Work item: Please show all lines of the records that include "else".

Task data:
(** [ps_now] and [ps_utc] are what the clocks say: [Instant::now()], and [Utc::now()] as it
    is written; [ps_secret] is the next secret that [random_secret] draws. *)
Record PushState (D V S : Type) := mkPush {
  ps_subscriptions : Subscriptions;
  ps_sent : gmap Key Z;
  ps_held : gset Key;
  ps_vapid : option (Vapid S);
  ps_vault : V;
  ps_disk : D;
  ps_now : Z;
  ps_utc : string;
  ps_secret : S;
}.
Arguments mkPush {D V S}.
Arguments ps_subscriptions {D V S}.
Arguments ps_sent {D V S}.
Arguments ps_held {D V S}.
Arguments ps_vapid {D V S}.
Arguments ps_vault {D V S}.
Arguments ps_disk {D V S}.
Arguments ps_now {D V S}.
Arguments ps_utc {D V S}.
Arguments ps_secret {D V S}.

Section State.
Context {D V S : Type}.
Implicit Types (s : PushState D V S).
Definition set_subscriptions x s := mkPush x s.(ps_sent) s.(ps_held) s.(ps_vapid) s.(ps_vault) s.(ps_disk) s.(ps_now) s.(ps_utc) s.(ps_secret).
Definition set_sent x s := mkPush s.(ps_subscriptions) x s.(ps_held) s.(ps_vapid) s.(ps_vault) s.(ps_disk) s.(ps_now) s.(ps_utc) s.(ps_secret).
Definition set_held x s := mkPush s.(ps_subscriptions) s.(ps_sent) x s.(ps_vapid) s.(ps_vault) s.(ps_disk) s.(ps_now) s.(ps_utc) s.(ps_secret).
Definition set_vapid (x : option (Vapid S)) s := mkPush s.(ps_subscriptions) s.(ps_sent) s.(ps_held) x s.(ps_vault) s.(ps_disk) s.(ps_now) s.(ps_utc) s.(ps_secret).
Definition set_vault (x : V) s := mkPush s.(ps_subscriptions) s.(ps_sent) s.(ps_held) s.(ps_vapid) x s.(ps_disk) s.(ps_now) s.(ps_utc) s.(ps_secret).
Definition set_file (x : D) s := mkPush s.(ps_subscriptions) s.(ps_sent) s.(ps_held) s.(ps_vapid) s.(ps_vault) x s.(ps_now) s.(ps_utc) s.(ps_secret).
Definition set_clocks now utc (secret : S) s := mkPush s.(ps_subscriptions) s.(ps_sent) s.(ps_held) s.(ps_vapid) s.(ps_vault) s.(ps_disk) now utc secret.
End State.

(** ** Messages *)

(** [clip]: characters until the next would not fit *)
Fixpoint clip_from (used : Z) (l : list Z) : list Z :=
  match l with
  | [] => []
  | c :: l =>
      let n := used + Z.of_nat (length (utf8_char c)) in
      if TEXT_BYTES <? n then [] else c :: clip_from n l
  end.
Definition clip (text : string) : string :=
  of_chars (clip_from 0 (List.filter (λ c, negb (is_control c)) (chars text))).
Definition message_id (field : string) (payload : Value) : option string :=
  i ← as_str (value_index field payload);
  if in_range 1 (len i) ID_BYTES && negb (existsb is_control (chars i)) then Some i else None.
Definition message_from (payload : Value) : option PushMessage :=
  kind ← as_str (value_index "kind" payload);
  if negb (bool_decide (kind ∈ ["blocked"; "done"])) then None
  else
    title ← as_str (value_index "title" payload);
    session ← message_id "session" payload;
    pane ← message_id "paneId" payload;
    Some (mkMessage kind (clip title) (clip <$> as_str (value_index "space" payload)) session pane).
Definition message_value (m : PushMessage) : Value :=
  VObject [("v", VNumber 1); ("kind", VString m.(ms_kind)); ("title", VString m.(ms_title));
           ("space", match m.(ms_space) with Some s => VString s | None => VNull end);
           ("session", VString m.(ms_session)); ("pane", VString m.(ms_pane))].

Section Push.
Context {K S : Type} `{Base64, Crypto, Json, !PushCrates K S, Vault V, Fs D} (windows : bool).
Context (parse_from_rfc3339 : string → option (Z * Z * Timestamp)).
(** serde's reading and writing of the two files *)
Context (devices_slice : string → option DevicesFile) (push_slice : string → option PushFile).
Context (to_vec_pretty : PushFile → string + string) (dir : string).
Abbreviation State := (PushState D V S).
Abbreviation push_m E A := (M State E A).

(** [endpoint_id] is the gateway's own. *)

(** [Subscription::keys] *)
Definition host_allowed (host : string) : bool :=
  existsb (λ allowed, bool_decide (host = allowed) || ends_with ("." +:+ allowed) host) PUSH_HOSTS.
Definition keys (s : Subscription) : option (K * string) :=
  url ← url_parse s.(su_endpoint);
  host ← url.(url_host_str);
  if negb ((len s.(su_endpoint) <=? ENDPOINT_LIMIT) && forallb is_ascii_graphic (bytes s.(su_endpoint))
           && bool_decide (url.(url_scheme) = "https") && bool_decide (url.(url_username) = EmptyString)
           && bool_decide (url.(url_password) = None) && bool_decide (url.(url_fragment) = None)
           && host_allowed host) then None
  else
    public ← b64url_decode s.(su_p256dh);
    auth ← b64url_decode s.(su_auth);
    if negb ((len public =? 65) && bool_decide (head (bytes public) = Some 4) && (len auth =? 16)) then None
    else key ← from_sec1_bytes public; Some (key, auth).
Definition sub_ok (s : Subscription) : bool := bool_decide (is_Some (keys s)).

(** [tidy], [retain_known], [count], [listing] *)
Fixpoint tidy_from (kept l : list Subscription) : list Subscription :=
  match l with
  | [] => kept
  | s :: l =>
      if sub_ok s
      then tidy_from (List.filter (λ o, negb (bool_decide (su_endpoint o = su_endpoint s))) kept ++ [s]) l
      else tidy_from kept l
  end.
Definition tidy (l : list Subscription) : list Subscription :=
  let kept := tidy_from [] l in drop (length kept - ENDPOINTS_PER_DEVICE) kept.
Definition known_in (devices : option Devices) (id : string) : bool :=
  match devices with
  | Some devices => existsb (λ d, bool_decide (device_id d = Some id)) devices.(ds_devices)
  | None => true
  end.
Definition retain_known (subscriptions : Subscriptions) : M D Empty_set Subscriptions :=
  let! devices := attempt (devices_load parse_from_rfc3339 devices_slice dir) in
  let devices := match devices with inr d => Some d | inl _ => None end in
  ret (filter (λ e, e.2 ≠ [])
    (tidy <$> filter (λ e : string * list Subscription, known_in devices e.1 = true) subscriptions)).
Definition count (subscriptions : Subscriptions) : nat := sum_list (length <$> (map_to_list subscriptions).*2).
Definition sorted_devices (subscriptions : Subscriptions) : list (string * list Subscription) :=
  (λ id, (id, default [] (subscriptions !! id))) <$> merge_sort String.le (map_to_list subscriptions).*1.
Definition listing (subscriptions : Subscriptions) : Value :=
  VArray ((λ e, VObject [("deviceId", VString e.1);
                         ("endpoints", VArray ((λ s, VString (endpoint_id (su_endpoint s))) <$> e.2))])
          <$> sorted_devices subscriptions).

Reply to the task:
      if TEXT_BYTES <? n then [] else c :: clip_from n l
  if in_range 1 (len i) ID_BYTES && negb (existsb is_control (chars i)) then Some i else None.
  else
  else
    else key ← from_sec1_bytes public; Some (key, auth).
      else tidy_from kept l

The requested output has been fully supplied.